◆ EXERCISE: If a line below contains the string "junk", return that line.

◆ DATA EXTRACTS:
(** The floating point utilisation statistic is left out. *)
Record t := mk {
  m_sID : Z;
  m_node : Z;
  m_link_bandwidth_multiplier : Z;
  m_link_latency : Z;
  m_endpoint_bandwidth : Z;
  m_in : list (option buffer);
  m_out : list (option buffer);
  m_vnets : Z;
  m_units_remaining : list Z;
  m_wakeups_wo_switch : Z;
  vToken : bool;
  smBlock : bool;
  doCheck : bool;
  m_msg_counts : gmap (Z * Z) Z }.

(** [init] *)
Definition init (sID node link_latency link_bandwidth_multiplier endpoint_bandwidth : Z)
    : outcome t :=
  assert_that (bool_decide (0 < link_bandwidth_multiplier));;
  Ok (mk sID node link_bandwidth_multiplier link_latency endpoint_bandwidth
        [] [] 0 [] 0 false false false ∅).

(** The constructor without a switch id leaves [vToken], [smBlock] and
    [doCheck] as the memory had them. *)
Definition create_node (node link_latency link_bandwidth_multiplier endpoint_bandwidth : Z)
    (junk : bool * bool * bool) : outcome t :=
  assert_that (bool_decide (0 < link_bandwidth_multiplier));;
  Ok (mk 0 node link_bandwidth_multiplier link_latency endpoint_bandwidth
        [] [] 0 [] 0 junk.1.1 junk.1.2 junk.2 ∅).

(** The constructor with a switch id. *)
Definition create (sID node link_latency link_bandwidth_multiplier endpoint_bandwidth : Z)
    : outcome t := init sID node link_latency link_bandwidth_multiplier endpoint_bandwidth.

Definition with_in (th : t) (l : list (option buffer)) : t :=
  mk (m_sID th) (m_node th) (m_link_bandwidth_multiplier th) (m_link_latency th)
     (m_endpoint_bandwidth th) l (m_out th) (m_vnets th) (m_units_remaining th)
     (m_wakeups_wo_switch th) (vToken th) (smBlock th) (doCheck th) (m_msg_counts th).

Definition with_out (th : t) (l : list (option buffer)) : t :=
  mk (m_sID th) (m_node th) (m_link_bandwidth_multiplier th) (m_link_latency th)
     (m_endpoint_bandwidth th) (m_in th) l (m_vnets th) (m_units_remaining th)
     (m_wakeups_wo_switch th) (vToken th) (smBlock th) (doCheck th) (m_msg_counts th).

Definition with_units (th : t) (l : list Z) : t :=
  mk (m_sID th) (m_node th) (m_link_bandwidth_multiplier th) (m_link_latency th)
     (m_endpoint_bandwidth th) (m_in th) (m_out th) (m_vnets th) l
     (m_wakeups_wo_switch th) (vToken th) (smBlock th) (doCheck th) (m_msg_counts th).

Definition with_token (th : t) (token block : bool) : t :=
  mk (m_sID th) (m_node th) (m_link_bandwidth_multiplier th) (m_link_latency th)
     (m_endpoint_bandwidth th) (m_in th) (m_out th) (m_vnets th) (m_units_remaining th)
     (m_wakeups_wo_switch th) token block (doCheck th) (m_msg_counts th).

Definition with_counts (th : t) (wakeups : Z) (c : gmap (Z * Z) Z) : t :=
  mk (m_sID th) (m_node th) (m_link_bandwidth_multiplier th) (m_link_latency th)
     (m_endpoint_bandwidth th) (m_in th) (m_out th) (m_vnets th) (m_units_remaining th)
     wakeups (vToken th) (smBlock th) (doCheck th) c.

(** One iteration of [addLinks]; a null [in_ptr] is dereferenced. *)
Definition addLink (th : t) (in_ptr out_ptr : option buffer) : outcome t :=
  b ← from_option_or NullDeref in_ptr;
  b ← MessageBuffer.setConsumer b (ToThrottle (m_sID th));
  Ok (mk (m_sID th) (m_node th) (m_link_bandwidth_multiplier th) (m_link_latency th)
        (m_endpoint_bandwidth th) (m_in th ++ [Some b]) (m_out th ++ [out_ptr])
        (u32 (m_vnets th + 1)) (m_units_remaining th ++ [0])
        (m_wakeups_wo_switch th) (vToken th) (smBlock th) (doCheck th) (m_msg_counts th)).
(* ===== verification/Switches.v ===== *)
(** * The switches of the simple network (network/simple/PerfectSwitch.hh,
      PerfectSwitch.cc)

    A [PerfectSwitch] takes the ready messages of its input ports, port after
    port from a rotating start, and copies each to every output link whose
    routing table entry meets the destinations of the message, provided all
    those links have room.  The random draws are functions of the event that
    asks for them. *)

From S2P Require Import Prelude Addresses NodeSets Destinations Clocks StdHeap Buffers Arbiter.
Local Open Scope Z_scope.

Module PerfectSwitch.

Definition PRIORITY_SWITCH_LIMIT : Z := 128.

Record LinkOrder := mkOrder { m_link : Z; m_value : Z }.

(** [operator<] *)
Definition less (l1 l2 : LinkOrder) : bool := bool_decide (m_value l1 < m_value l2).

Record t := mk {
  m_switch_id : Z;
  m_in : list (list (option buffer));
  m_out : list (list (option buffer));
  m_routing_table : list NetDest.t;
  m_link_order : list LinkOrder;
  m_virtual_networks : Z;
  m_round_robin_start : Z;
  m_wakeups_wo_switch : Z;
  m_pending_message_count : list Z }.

◆ FINISHED EXERCISE:
    (junk : bool * bool * bool) : outcome t :=
        [] [] 0 [] 0 junk.1.1 junk.1.2 junk.2 ∅).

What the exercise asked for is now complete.